_EXERCISE INSTRUCTIONS_:
Beneath this line is the data. Output exactly the lines from the line with "split; simpl; done." to the line with "subst r. by apply (submit_grown b).", both ends included, and nothing more.

_DATASET ENTRIES_:
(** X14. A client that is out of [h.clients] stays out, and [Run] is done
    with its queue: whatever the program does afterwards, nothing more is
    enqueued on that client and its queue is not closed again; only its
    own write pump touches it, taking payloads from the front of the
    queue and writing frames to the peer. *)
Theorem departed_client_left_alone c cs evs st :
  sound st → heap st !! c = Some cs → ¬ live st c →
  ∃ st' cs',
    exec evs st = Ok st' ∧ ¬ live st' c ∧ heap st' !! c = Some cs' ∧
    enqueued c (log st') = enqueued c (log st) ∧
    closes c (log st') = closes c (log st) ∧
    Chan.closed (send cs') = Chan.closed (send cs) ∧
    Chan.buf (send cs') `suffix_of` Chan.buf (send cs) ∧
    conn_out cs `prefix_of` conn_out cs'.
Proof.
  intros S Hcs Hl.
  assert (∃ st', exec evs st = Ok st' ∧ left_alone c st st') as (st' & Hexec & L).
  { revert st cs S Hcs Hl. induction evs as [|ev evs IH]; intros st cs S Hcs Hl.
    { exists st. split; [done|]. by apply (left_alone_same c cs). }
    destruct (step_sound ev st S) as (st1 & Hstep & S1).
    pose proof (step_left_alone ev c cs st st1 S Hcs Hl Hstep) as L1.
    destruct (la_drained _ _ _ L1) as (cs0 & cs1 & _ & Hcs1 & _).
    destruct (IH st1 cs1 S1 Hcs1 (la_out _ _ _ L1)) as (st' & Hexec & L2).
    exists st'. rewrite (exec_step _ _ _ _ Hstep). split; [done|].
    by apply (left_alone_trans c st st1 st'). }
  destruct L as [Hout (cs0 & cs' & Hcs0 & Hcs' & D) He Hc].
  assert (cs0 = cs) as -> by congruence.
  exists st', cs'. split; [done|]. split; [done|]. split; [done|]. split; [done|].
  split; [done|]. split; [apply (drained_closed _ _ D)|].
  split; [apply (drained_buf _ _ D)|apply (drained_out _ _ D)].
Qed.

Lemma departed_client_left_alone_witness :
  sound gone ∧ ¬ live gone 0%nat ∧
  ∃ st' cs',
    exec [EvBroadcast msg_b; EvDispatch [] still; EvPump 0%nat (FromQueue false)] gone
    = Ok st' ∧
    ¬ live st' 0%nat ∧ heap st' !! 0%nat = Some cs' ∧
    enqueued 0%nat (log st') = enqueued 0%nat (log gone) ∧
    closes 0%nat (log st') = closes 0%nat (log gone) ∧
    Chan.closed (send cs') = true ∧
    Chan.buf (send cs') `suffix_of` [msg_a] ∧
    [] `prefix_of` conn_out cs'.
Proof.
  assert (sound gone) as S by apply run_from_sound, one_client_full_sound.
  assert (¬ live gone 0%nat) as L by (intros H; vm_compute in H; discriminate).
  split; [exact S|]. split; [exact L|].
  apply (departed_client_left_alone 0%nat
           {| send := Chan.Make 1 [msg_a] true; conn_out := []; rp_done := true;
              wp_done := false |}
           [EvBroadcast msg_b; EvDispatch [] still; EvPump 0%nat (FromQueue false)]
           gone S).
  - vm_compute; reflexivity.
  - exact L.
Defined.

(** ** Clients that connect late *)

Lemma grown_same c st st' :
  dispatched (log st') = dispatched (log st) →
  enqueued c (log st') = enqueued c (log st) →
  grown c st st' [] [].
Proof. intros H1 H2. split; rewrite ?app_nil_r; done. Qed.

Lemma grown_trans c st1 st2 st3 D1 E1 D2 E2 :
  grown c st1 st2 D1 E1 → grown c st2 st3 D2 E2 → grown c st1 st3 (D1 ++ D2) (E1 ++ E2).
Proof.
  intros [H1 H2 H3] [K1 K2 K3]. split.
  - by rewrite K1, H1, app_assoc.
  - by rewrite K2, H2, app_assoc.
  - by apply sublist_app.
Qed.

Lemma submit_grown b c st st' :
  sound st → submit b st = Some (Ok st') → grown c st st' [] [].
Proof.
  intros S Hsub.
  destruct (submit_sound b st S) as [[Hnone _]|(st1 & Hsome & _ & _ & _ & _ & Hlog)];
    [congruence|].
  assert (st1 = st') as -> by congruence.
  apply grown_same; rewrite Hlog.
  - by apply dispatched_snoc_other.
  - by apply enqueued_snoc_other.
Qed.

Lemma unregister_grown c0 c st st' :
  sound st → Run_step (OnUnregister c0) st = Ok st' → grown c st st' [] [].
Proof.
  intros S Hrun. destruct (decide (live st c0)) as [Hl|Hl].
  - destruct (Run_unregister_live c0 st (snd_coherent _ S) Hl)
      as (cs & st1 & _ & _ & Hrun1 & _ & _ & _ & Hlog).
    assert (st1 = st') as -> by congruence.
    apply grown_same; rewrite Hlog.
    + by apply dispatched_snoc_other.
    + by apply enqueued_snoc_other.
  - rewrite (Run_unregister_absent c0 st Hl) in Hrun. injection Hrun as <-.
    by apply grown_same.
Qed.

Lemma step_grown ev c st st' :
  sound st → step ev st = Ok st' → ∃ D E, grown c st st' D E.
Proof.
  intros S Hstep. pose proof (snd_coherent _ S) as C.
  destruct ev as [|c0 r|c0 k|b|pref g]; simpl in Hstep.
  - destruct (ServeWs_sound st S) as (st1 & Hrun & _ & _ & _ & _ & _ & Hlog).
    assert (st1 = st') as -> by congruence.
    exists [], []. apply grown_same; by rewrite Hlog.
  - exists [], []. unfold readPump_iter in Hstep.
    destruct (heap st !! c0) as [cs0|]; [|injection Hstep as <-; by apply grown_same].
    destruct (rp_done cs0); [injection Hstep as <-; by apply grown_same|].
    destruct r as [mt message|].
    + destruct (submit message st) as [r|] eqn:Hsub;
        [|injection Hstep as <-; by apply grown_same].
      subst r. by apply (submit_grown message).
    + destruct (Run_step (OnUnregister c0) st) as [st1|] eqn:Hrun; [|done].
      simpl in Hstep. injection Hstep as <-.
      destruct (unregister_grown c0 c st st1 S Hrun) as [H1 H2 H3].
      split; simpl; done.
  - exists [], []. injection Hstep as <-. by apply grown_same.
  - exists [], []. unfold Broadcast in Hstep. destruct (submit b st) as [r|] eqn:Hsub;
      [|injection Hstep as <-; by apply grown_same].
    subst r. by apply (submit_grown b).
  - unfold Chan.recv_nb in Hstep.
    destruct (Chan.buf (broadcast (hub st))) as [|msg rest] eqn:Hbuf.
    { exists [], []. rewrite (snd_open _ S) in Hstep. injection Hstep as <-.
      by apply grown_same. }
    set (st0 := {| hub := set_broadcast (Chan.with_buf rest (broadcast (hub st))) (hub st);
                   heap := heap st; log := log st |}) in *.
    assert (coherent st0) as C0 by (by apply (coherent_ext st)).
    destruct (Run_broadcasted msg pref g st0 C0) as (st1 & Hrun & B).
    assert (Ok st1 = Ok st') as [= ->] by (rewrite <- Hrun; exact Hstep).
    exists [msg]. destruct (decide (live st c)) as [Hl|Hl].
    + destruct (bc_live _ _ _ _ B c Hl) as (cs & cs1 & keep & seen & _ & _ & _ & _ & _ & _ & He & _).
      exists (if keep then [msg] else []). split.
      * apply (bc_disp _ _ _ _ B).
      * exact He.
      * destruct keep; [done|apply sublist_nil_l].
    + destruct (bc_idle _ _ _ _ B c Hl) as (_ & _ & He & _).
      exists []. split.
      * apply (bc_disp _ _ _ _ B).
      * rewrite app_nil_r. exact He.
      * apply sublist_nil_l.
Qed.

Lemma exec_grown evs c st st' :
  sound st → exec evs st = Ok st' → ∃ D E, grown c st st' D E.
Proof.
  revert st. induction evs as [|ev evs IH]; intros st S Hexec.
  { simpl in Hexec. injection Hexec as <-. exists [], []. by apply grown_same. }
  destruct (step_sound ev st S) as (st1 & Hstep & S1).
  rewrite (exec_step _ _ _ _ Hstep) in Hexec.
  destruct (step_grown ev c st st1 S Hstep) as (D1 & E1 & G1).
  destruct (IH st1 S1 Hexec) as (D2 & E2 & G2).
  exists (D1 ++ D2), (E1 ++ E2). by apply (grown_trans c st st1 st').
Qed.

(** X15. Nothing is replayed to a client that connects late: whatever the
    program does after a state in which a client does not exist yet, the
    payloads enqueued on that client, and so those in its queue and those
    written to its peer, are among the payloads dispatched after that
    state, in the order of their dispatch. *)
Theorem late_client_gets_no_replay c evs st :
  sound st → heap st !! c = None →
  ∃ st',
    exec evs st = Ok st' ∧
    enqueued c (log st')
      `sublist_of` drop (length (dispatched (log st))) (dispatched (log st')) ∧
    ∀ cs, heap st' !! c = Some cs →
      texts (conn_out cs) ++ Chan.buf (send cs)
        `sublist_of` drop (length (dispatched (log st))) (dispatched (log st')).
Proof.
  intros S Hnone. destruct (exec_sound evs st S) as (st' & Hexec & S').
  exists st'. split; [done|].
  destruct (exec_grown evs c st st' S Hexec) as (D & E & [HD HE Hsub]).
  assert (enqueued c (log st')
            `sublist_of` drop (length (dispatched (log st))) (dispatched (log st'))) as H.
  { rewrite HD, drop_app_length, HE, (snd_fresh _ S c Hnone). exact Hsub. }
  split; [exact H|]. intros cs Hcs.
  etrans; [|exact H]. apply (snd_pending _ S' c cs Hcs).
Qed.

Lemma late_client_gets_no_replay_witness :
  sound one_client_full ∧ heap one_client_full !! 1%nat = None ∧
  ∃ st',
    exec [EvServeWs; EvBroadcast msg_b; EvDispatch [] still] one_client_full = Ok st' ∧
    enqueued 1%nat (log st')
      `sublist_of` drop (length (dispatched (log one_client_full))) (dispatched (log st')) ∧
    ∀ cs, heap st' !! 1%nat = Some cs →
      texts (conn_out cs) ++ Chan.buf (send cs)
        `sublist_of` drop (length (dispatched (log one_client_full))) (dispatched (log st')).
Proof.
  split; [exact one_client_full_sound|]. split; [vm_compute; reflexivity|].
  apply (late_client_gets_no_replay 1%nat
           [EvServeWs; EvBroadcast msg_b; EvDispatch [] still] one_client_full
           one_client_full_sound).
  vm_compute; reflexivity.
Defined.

_SOLUTION_:
      split; simpl; done.
  - exists [], []. injection Hstep as <-. by apply grown_same.
  - exists [], []. unfold Broadcast in Hstep. destruct (submit b st) as [r|] eqn:Hsub;
      [|injection Hstep as <-; by apply grown_same].
    subst r. by apply (submit_grown b).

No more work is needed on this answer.